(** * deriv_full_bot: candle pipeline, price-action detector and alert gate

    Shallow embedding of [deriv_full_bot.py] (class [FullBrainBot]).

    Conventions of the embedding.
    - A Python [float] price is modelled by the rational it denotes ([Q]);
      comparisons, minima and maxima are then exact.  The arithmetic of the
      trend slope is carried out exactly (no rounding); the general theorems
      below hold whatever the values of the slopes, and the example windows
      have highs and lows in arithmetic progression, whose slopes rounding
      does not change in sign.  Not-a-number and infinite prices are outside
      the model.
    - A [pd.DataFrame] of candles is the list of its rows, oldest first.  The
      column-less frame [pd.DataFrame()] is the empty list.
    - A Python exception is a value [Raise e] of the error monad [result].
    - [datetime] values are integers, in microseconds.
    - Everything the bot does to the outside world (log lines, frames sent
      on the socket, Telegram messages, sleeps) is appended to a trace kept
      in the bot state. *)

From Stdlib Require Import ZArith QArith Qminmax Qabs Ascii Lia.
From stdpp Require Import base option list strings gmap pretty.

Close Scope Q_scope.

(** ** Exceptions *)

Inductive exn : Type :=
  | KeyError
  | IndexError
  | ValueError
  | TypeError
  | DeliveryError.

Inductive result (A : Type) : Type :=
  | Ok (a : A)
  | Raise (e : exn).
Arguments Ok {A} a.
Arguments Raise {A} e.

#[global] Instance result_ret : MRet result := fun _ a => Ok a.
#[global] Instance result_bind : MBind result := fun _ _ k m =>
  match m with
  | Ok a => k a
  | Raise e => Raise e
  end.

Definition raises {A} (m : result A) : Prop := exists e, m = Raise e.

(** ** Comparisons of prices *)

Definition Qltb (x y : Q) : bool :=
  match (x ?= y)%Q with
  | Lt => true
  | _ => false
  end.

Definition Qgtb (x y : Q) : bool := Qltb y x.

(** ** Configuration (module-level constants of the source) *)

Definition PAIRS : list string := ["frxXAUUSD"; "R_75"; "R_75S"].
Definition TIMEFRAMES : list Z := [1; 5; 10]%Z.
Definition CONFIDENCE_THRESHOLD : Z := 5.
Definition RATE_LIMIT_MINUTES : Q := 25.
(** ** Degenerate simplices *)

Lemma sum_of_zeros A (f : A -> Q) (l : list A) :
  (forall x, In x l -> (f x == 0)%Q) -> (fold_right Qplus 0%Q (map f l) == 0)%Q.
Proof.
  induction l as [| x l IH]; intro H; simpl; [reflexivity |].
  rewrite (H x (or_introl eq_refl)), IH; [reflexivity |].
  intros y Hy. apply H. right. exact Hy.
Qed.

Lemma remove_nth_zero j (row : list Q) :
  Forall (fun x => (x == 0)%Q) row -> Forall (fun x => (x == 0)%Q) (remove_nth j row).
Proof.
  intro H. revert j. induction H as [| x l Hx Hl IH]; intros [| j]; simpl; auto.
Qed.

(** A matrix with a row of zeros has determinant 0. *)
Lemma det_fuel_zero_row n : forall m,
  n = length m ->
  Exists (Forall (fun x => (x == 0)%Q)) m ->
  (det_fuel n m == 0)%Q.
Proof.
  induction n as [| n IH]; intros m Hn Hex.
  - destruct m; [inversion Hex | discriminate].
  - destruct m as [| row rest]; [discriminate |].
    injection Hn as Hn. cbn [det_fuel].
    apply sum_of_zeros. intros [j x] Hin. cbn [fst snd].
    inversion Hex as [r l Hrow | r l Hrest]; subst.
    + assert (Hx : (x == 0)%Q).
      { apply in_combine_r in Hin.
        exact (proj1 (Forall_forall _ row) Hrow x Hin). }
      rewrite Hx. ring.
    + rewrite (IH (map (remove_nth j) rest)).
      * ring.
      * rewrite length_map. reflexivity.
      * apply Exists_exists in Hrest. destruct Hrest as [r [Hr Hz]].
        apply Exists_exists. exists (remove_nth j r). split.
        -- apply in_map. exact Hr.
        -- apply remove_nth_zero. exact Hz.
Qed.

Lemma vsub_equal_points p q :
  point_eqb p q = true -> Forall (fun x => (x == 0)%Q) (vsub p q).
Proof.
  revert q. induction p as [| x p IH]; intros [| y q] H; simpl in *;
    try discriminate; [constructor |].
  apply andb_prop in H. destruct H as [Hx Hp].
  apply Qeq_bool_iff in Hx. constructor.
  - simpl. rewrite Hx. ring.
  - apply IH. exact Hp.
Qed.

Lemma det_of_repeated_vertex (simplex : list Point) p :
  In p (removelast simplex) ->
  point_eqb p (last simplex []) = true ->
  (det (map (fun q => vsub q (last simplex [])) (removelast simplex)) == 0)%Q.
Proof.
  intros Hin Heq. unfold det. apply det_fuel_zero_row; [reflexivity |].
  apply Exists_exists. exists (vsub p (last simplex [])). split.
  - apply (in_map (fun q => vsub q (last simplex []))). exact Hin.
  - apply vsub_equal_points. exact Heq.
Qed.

▸ **The task**
Where a line of the records above holds the word "reflexivity", copy that line.

▸ **Finished exercise**
  induction l as [| x l IH]; intro H; simpl; [reflexivity |].
  rewrite (H x (or_introl eq_refl)), IH; [reflexivity |].
      * rewrite length_map. reflexivity.
  intros Hin Heq. unfold det. apply det_fuel_zero_row; [reflexivity |].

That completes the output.